● Instructions for the task
Please keep to the lines below from the one with "let audio_lookup : gmap" through the one with "let start := parse_int_property", and restate them word for word, ends included.
(Beginning of Excerpted records)
Definition parse_int_property (h : Store) (clip : addr) (property_name : string)
    (default : Z) : Z :=
  match get_clip_property h clip property_name with
  | None => default
  | Some value =>
      if String.eqb value "" then default
      else match PyInt.int value with
           | Some n => n
           | None => default
           end
  end.

(** Computations that may mutate clip elements. *)
Definition M (A : Type) : Type := Store → A * Store.

#[export] Instance M_ret : MRet M := λ A a h, (a, h).
#[export] Instance M_bind : MBind M :=
  λ A B k m h, let '(a, h') := m h in k a h'.

(** Run a read-only function on the current store. *)
Definition reads {A} (f : Store → A) : M A := λ h, (f h, h).

Definition set_clip_property (clip : addr) (property_name value : string)
  : M unit :=
  λ h, (tt, alter (set_text property_name value) clip h).

(* ===================================================================== *)
(** ** cuts_model.py *)
(* ===================================================================== *)

Record ClipPair := mkClipPair {
  video_clip : addr;
  audio_clip : addr;
  name : string;
  start : Z;
  duration : Z;
  in_point : Z;
  media_ref : string
}.

Record Boundary := mkBoundary {
  clip_pair_before : ClipPair;
  clip_pair_after : ClipPair;
  cut_frame : Z
}.

(** [x or ""] on an optional string. *)
Definition or_empty (x : option string) : string :=
  match x with Some s => s | None => "" end.

(** The matching key [(name, media_ref, start)] of a clip. *)
Definition clip_key (h : Store) (clip : addr) : string * string * Z :=
  (or_empty (get_clip_property h clip "Name"),
   or_empty (get_clip_property h clip "MediaRef"),
   parse_int_property h clip "Start" 0).

(** [pairs.sort(key=lambda p: p.start)]: a stable sort; insertion into the
    sorted tail puts a pair before the pairs of the tail with the same
    start, which followed it in the input. *)
Fixpoint insert_by_start (p : ClipPair) (l : list ClipPair) : list ClipPair :=
  match l with
  | [] => [p]
  | q :: r => if start p <=? start q then p :: q :: r
              else q :: insert_by_start p r
  end.

Definition sort_by_start (l : list ClipPair) : list ClipPair :=
  foldr insert_by_start [] l.

Definition find_clip_pairs (h : Store) (video_clips audio_clips : list addr)
  : list ClipPair :=
  let audio_lookup : gmap (string * string * Z) addr :=
    foldl (λ lookup audio_clip, <[clip_key h audio_clip := audio_clip]> lookup)
          ∅ audio_clips in
  let pairs :=
    omap (λ video_clip,
            let name := or_empty (get_clip_property h video_clip "Name") in
            let media_ref := or_empty (get_clip_property h video_clip "MediaRef") in
            let start := parse_int_property h video_clip "Start" 0 in
            let duration := parse_int_property h video_clip "Duration" 0 in
            let in_point := parse_int_property h video_clip "In" 0 in
            let key := (name, media_ref, start) in
            match audio_lookup !! key with
            | Some audio_clip =>
                Some (mkClipPair video_clip audio_clip name start duration
                                 in_point media_ref)
            | None => None
            end)
         video_clips in
  sort_by_start pairs.

Definition is_aligned (h : Store) (clip_pair : ClipPair) : bool :=
  let video := video_clip clip_pair in
  let audio := audio_clip clip_pair in
  let v_start := parse_int_property h video "Start" 0 in
  let a_start := parse_int_property h audio "Start" 0 in
  let v_duration := parse_int_property h video "Duration" 0 in
  let a_duration := parse_int_property h audio "Duration" 0 in
  let v_in := parse_int_property h video "In" 0 in
  let a_in := parse_int_property h audio "In" 0 in
  (v_start =? a_start) && (v_duration =? a_duration) && (v_in =? a_in).

(** The body of the loop of [find_eligible_boundaries] at index [i]: the
    boundary appended in that iteration, if any. *)
Definition boundary_at (h : Store) (clip_pairs : list ClipPair) (max_gap : Z)
    (i : nat) : option Boundary :=
  current_pair ← clip_pairs !! i;
  next_pair ← clip_pairs !! S i;
  if negb (is_aligned h current_pair) then None
  else if negb (is_aligned h next_pair) then None
  else
    let cut_frame := start current_pair + duration current_pair in
    let gap := start next_pair - cut_frame in
    if (0 <=? gap) && (gap <=? max_gap)
    then Some (mkBoundary current_pair next_pair cut_frame)
    else None.

(** [for i in range(len(clip_pairs) - 1)]: the range is empty for an empty
    list, as the truncated subtraction on [nat] gives. *)
Definition find_eligible_boundaries (h : Store) (clip_pairs : list ClipPair)
    (max_gap : Z) : list Boundary :=
  omap (boundary_at h clip_pairs max_gap) (seq 0 (length clip_pairs - 1)).


(* ===================================================================== *)
(** ** cuts_transform.py *)
(* ===================================================================== *)

Definition apply_j_cut (boundary : Boundary) (offset : Z) (dry_run : bool)
  : M (bool * string) :=
  if offset <=? 0 then mret (false, "Offset must be positive")
  else
    let audio_clip := audio_clip (clip_pair_after boundary) in
    current_start ← reads (λ h, parse_int_property h audio_clip "Start" 0);
    current_duration ← reads (λ h, parse_int_property h audio_clip "Duration" 0);
    current_in ← reads (λ h, parse_int_property h audio_clip "In" 0);
    let new_start := current_start - offset in
    let new_duration := current_duration + offset in
    let new_in := current_in - offset in
    if new_start <? 0 then
      mret (false, "J-cut would push Start below 0 (new Start="
                   +:+ PyInt.str new_start +:+ ")")
    else if new_in <? 0 then
      mret (false, "J-cut would push In below 0 (new In=" +:+ PyInt.str new_in
                   +:+ "). Clip may not have enough source media before the cut point.")
    else if current_duration <? offset then
      mret (false, "Clip too short for offset " +:+ PyInt.str offset
                   +:+ " (duration=" +:+ PyInt.str current_duration +:+ ")")
    else
      (if negb dry_run then
         set_clip_property audio_clip "Start" (PyInt.str new_start);;
         set_clip_property audio_clip "Duration" (PyInt.str new_duration);;
         set_clip_property audio_clip "In" (PyInt.str new_in)
       else mret tt);;
      let clip_name := name (clip_pair_after boundary) in
      let message :=
        "J-cut applied to '" +:+ clip_name
        +:+ "': Start " +:+ PyInt.str current_start +:+ "→" +:+ PyInt.str new_start
        +:+ ", Duration " +:+ PyInt.str current_duration +:+ "→" +:+ PyInt.str new_duration
        +:+ ", In " +:+ PyInt.str current_in +:+ "→" +:+ PyInt.str new_in in
      mret (true, message).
(End of Excerpted records)
● Task output
  let audio_lookup : gmap (string * string * Z) addr :=
    foldl (λ lookup audio_clip, <[clip_key h audio_clip := audio_clip]> lookup)
          ∅ audio_clips in
  let pairs :=
    omap (λ video_clip,
            let name := or_empty (get_clip_property h video_clip "Name") in
            let media_ref := or_empty (get_clip_property h video_clip "MediaRef") in
            let start := parse_int_property h video_clip "Start" 0 in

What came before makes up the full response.